Evusheld is a combination of two long-lasting, lab-created antibodies made by AstraZeneca. When given every six months, it can prevent a COVID-19 infection in people who may not get enough protection from vaccines because their immune system can’t respond effectively to them. The CDC estimates that about 7 million Americans could benefit from the protection of Evusheld.
This vital therapy has been holding up well against new coronavirus variants. But in new tests, Dr. David Ho, a professor of microbiology and immunology at Columbia University, found that although this subvariant doesn’t seem to bind to our cells more easily than others, it does appear to evade the ability of some antibodies to neutralize it, including those in Evusheld.
“We found that that combination antibody no longer works against this new variant, and that is the only antibody combination that’s approved for prevention of COVID-19,” Ho told CNN.
Ho and his team have worked throughout the pandemic to quickly characterize new variants to help the US refine its treatment strategy.
His latest research has been shared as a preprint, in advance of peer review.
Ho said he has also sent his results to the National Institutes of Health and the US Food and Drug Administration.
The FDA said in a statement that it “is working with sponsors of all currently authorized therapeutics to assess the activity against any global SARS-CoV-2 variant(s) of interest and is committed to communicating with the public as we learn more.”
AstraZeneca said that the antibodies in Evusheld work together and that testing them separately may not reflect how the therapy performs in the real world.
“There is limited relevance to studies that evaluate the Evusheld component antibodies individually vs. in combination or that attempt to recreate versions of tixagevimab and cilgavimab vs authentic Evusheld. The data for the individual Evusheld antibodies are not representative of the synergistic effect of the combination as administered in the Evusheld label. Antibodies recreated in a laboratory based on publicly available information are not an accurate replication of Evusheld,” a spokesperson said in a statement.
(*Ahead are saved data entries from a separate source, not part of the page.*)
Lemma lowerChar_twice (c : ascii) : lowerChar (lowerChar c) = lowerChar c.
Proof.
  destruct c as [b0 b1 b2 b3 b4 b5 b6 b7];
    destruct b0, b1, b2, b3, b4, b5, b6, b7; reflexivity.
Qed.

Lemma toLowerCase_twice (s : string) :
  toLowerCase (toLowerCase s) = toLowerCase s.
Proof.
  induction s as [|c s IH]; simpl; [reflexivity|].
  now rewrite lowerChar_twice, IH.
Qed.

Lemma toLowerCase_length (s : string) :
  String.length (toLowerCase s) = String.length s.
Proof. induction s as [|c s IH]; simpl; [reflexivity | now rewrite IH]. Qed.

Lemma toLowerCase_indexOf (s : string) :
  indexOf " " (toLowerCase s) = indexOf " " s.
Proof.
  induction s as [|c s IH]; simpl; [reflexivity|].
  rewrite lowerChar_space, IH. reflexivity.
Qed.

Lemma toLowerCase_trimStart (s : string) :
  trimStart (toLowerCase s) = toLowerCase (trimStart s).
Proof.
  induction s as [|c s IH]; simpl; [reflexivity|].
  rewrite lowerChar_whiteSpace. destruct (isWhiteSpace c); [exact IH|reflexivity].
Qed.

Lemma toLowerCase_trimEnd (s : string) :
  trimEnd (toLowerCase s) = toLowerCase (trimEnd s).
Proof.
  induction s as [|c s IH]; simpl; [reflexivity|].
  rewrite IH, lowerChar_whiteSpace.
  destruct (trimEnd s); simpl; [|reflexivity].
  destruct (isWhiteSpace c); reflexivity.
Qed.

Lemma toLowerCase_trim (s : string) :
  trim (toLowerCase s) = toLowerCase (trim s).
Proof. unfold trim. now rewrite toLowerCase_trimStart, toLowerCase_trimEnd. Qed.

Lemma indexOf_token (token rest : string) :
  indexOf " " token = None ->
  indexOf " " (token ++ String " " rest) = Some (String.length token).
Proof.
  induction token as [|c token IH]; simpl; [reflexivity|].
  destruct (Ascii.eqb c " "); [discriminate|].
  destruct (indexOf " " token); [discriminate|]. intros _.
  now rewrite IH.
Qed.

Lemma sliceTo_token (token rest : string) :
  sliceTo (String.length token) (token ++ rest) = token.
Proof.
  induction token as [|c token IH]; simpl.
  - now destruct rest.
  - now rewrite IH.
Qed.

Lemma sliceFrom_token (token : string) (c : ascii) (rest : string) :
  sliceFrom (S (String.length token)) (token ++ String c rest) = rest.
Proof.
  induction token as [|d token IH]; simpl.
  - now destruct rest.
  - exact IH.
Qed.

(** The action and the parameter of [token rest], a token with no space. *)
Lemma route_token (token rest : string) :
  indexOf " " token = None ->
  route (token ++ " " ++ rest) = (toLowerCase (trim token), trim rest).
Proof.
  intros Hn. unfold route. simpl append.
  rewrite indexOf_token by exact Hn. rewrite sliceTo_token, sliceFrom_token.
  reflexivity.
Qed.

(** X15.  For an input made of a token without a space, a space and a
    rest, the routing does not depend on the case of the token; and when
    the lowercased token is a key of [this.actions], the input goes to
    that key's handler with the trimmed rest, case unchanged, as
    parameter. *)
Theorem routing_of_command (token rest : string) :
  indexOf " " token = None ->
  routing (token ++ " " ++ rest) = routing (toLowerCase token ++ " " ++ rest) /\
  (forall v, In (toLowerCase token, v) actions ->
             routing (token ++ " " ++ rest) = ToHandler v (trim rest)).
Proof.
  intros Hn.
  assert (Hl : indexOf " " (toLowerCase token) = None)
    by now rewrite toLowerCase_indexOf.
  unfold routing. rewrite !route_token by assumption.
  rewrite toLowerCase_trim, toLowerCase_twice. split; [reflexivity|].
  intros v Hin. rewrite <- toLowerCase_trim.
  simpl in Hin.
  repeat (destruct Hin as [Heq | Hin];
          [injection Heq as <- <-; reflexivity|]).
  destruct Hin.
Qed.

Lemma routing_of_command_witness :
  indexOf " " "Get-HTML" = None /\
  routing ("Get-HTML" ++ " " ++ "  now ") = ToHandler GetHtml "now".
Proof.
  split; [reflexivity|].
  exact (proj2 (@routing_of_command "Get-HTML" "  now " eq_refl)
               GetHtml (or_intror (or_intror (or_intror (or_intror
                 (or_intror (or_introl eq_refl))))))).
Defined.

End RoutingFacts.

(** ** The tool: links, text and construction *)

Module PageFacts.
Import JS Browser.
Local Open Scope string_scope.

Lemma forEach_unparsable (parse : string -> option URL) (invalid : thrown)
    (currentHost : string) (l : list Anchor) (u : UrlStructure) :
  ~ parsable parse l -> forEach parse invalid currentHost l u = Throw invalid.
Proof.
  revert u. induction l as [|a l IH]; intros u Hbad.
  - exfalso. apply Hbad. intros a [].
  - simpl. unfold visit.
    destruct (truthy (a_href a)) eqn:Ht; simpl.
    + destruct (parse (a_href a)) as [url|] eqn:Hp; [|reflexivity].
      apply IH. intros Hl. apply Hbad. intros x [<-|Hx] Hxt.
      * congruence.
      * now apply Hl.
    + apply IH. intros Hl. apply Hbad. intros x [<-|Hx] Hxt.
      * congruence.
      * now apply Hl.
Qed.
Ho says that he did test the combination of the antibodies and that he’s confident in his results. He points out that his team’s conclusions echo the results of similar tests performed by scientists in China.
In the meantime, Ho says, people who are immunocompromised need to know that Evusheld may not be as protective as it once was.
“Just be aware that BA.4.6 is going to be resistant, and it is gaining ground on BA.5. So folks who are immunocompromised in general should be more cautious,” he said.
Ho says that based on his research, only one monoclonal antibody — bebtelovimab — continues to be effective against the circulating variants.
“Now we’ll be left, essentially, with one antibody,” he says. “Everything else is gone.”
He said the FDA has been very focused on making sure the COVID-19 vaccines are updated, but he worries that it hasn’t continued to keep antibody treatments current.
“There are millions of people who have compromises to the immune system, and they would be running out of options right now,” he said.